Segment Start: Data shown
(** * Secure-Chat-Application: relay, key-exchange pipeline and stego codec

    A shallow embedding of the three TypeScript/JavaScript sources of the
    repository:

    - the Socket.IO relay ([socketsByUser], [undeliveredMessages],
      [sendOrStore], the connection handler and its three listeners),
    - the Express endpoints of the same server (registration, login, friend
      requests) with the two authentication middlewares,
    - the React client's key-exchange and message pipeline ([ensureDHState],
      [emitPublicKey], [deriveSharedSecret], [decryptIncoming],
      [handleSendMessage], ...),
    - [utils/stego] ([numberToBits], [bitsToNumber], [textToBits],
      [embedTextInImage], [extractTextFromImage]) and [utils/crypto].

    JavaScript numbers used as 32-bit integers are [Z] with the wrap-around
    of the bit operators written out; strings are lists of UTF-16 code
    units; [Map]s are [gmap]s; arrays are lists updated by index; a call
    that can throw returns a [completion].

    The browser and Node functions the sources call are modelled from their
    standards: [TextEncoder]/[TextDecoder] (WHATWG Encoding), [btoa]/[atob]
    (forgiving base64), [Array.prototype.slice], typed-array stores.  Web
    Crypto is an interface.  A PNG data URL stands for the opaque pixel grid
    it encodes.  Handlers run one at a time, as on the single event loop of
    the relay and of the client. *)

From Stdlib Require Import ZArith Lia ZifyNat.
From stdpp Require Import base option list gmap strings.

(** ** Completions: a JavaScript call returns or throws *)

Inductive exn : Type :=
  | RangeError
  | IndexSizeError
  | InvalidCharacterError
  | DataError
  | OperationError
  | TypeError
  | Error (message : string).

Inductive completion (A : Type) : Type :=
  | Return (a : A)
  | Throw (e : exn).
Arguments Return {A} a.
Arguments Throw {A} e.

#[global] Instance completion_ret : MRet completion := fun A a => Return a.
#[global] Instance completion_bind : MBind completion := fun A B k c =>
  match c with
  | Return a => k a
  | Throw e => Throw e
  end.

(** A JavaScript string: its UTF-16 code units. *)
Abbreviation jsstring := (list Z).

(** ** The platform: integer operators, arrays, text codecs, base64 *)

Module JS.
Local Open Scope Z_scope.

(** *** 32-bit integer operators ([>>], [<<], [&], [|]) *)

Definition ToInt32 (x : Z) : Z := (x + 2 ^ 31) mod 2 ^ 32 - 2 ^ 31.

Definition shr (v i : Z) : Z := Z.shiftr (ToInt32 v) (i mod 32).
Definition shl (v i : Z) : Z := ToInt32 (Z.shiftl (ToInt32 v) (i mod 32)).
Definition band (a b : Z) : Z := Z.land (ToInt32 a) (ToInt32 b).
Definition bor (a b : Z) : Z := Z.lor (ToInt32 a) (ToInt32 b).

(** Stores into a [Uint8Array] wrap, stores into a [Uint8ClampedArray]
    clamp. *)
Definition ToUint8 (x : Z) : Z := x mod 256.
Definition ToUint8Clamp (x : Z) : Z := Z.max 0 (Z.min 255 x).

(** Reading an array element for a bit operator: a missing element is
    [undefined], which the operator coerces to 0. *)
Definition at0 (l : list Z) (i : nat) : Z := default 0 (l !! i).

(** [Array.prototype.slice(start, end)]: negative arguments count from
    the end, both are clamped to the array. *)
Definition rel_index (len : nat) (k : Z) : nat :=
  if k <? 0 then Z.to_nat (Z.max (Z.of_nat len + k) 0)
  else Z.to_nat (Z.min k (Z.of_nat len)).

Definition slice {A} (l : list A) (s e : Z) : list A :=
  let k := rel_index (length l) s in
  let final := rel_index (length l) e in
  take (final - k)%nat (drop k l).

(** *** [TextEncoder]: UTF-16 code units to scalar values to UTF-8 *)

Definition is_lead (c : Z) : bool := (0xD800 <=? c) && (c <=? 0xDBFF).
Definition is_trail (c : Z) : bool := (0xDC00 <=? c) && (c <=? 0xDFFF).

(** Conversion of a string to scalar values: a surrogate pair is one
    supplementary code point, an unpaired surrogate becomes U+FFFD. *)
Fixpoint to_scalars (s : jsstring) : list Z :=
  match s with
  | [] => []
  | c :: rest =>
      if is_lead c then
        match rest with
        | d :: rest' =>
            if is_trail d
            then (0x10000 + Z.shiftl (c - 0xD800) 10 + (d - 0xDC00)) :: to_scalars rest'
            else 0xFFFD :: to_scalars rest
        | [] => [0xFFFD]
        end
      else if is_trail c then 0xFFFD :: to_scalars rest
      else c :: to_scalars rest
  end.

(** The UTF-8 encoder: first byte [(cp >> 6*count) + offset], then
    [count] continuation bytes [0x80 | ((cp >> 6*k) & 0x3F)]. *)
Definition cont_byte (cp : Z) (k : Z) : Z :=
  Z.lor 0x80 (Z.land (Z.shiftr cp (6 * k)) 0x3F).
Segment End: Data shown
# Work order:
Would you copy exactly the lines from the one that contains "Definition at0 (l" through the final line of the records above, including both?

# Expected answer:
Definition at0 (l : list Z) (i : nat) : Z := default 0 (l !! i).

(** [Array.prototype.slice(start, end)]: negative arguments count from
    the end, both are clamped to the array. *)
Definition rel_index (len : nat) (k : Z) : nat :=
  if k <? 0 then Z.to_nat (Z.max (Z.of_nat len + k) 0)
  else Z.to_nat (Z.min k (Z.of_nat len)).

Definition slice {A} (l : list A) (s e : Z) : list A :=
  let k := rel_index (length l) s in
  let final := rel_index (length l) e in
  take (final - k)%nat (drop k l).

(** *** [TextEncoder]: UTF-16 code units to scalar values to UTF-8 *)

Definition is_lead (c : Z) : bool := (0xD800 <=? c) && (c <=? 0xDBFF).
Definition is_trail (c : Z) : bool := (0xDC00 <=? c) && (c <=? 0xDFFF).

(** Conversion of a string to scalar values: a surrogate pair is one
    supplementary code point, an unpaired surrogate becomes U+FFFD. *)
Fixpoint to_scalars (s : jsstring) : list Z :=
  match s with
  | [] => []
  | c :: rest =>
      if is_lead c then
        match rest with
        | d :: rest' =>
            if is_trail d
            then (0x10000 + Z.shiftl (c - 0xD800) 10 + (d - 0xDC00)) :: to_scalars rest'
            else 0xFFFD :: to_scalars rest
        | [] => [0xFFFD]
        end
      else if is_trail c then 0xFFFD :: to_scalars rest
      else c :: to_scalars rest
  end.

(** The UTF-8 encoder: first byte [(cp >> 6*count) + offset], then
    [count] continuation bytes [0x80 | ((cp >> 6*k) & 0x3F)]. *)
Definition cont_byte (cp : Z) (k : Z) : Z :=
  Z.lor 0x80 (Z.land (Z.shiftr cp (6 * k)) 0x3F).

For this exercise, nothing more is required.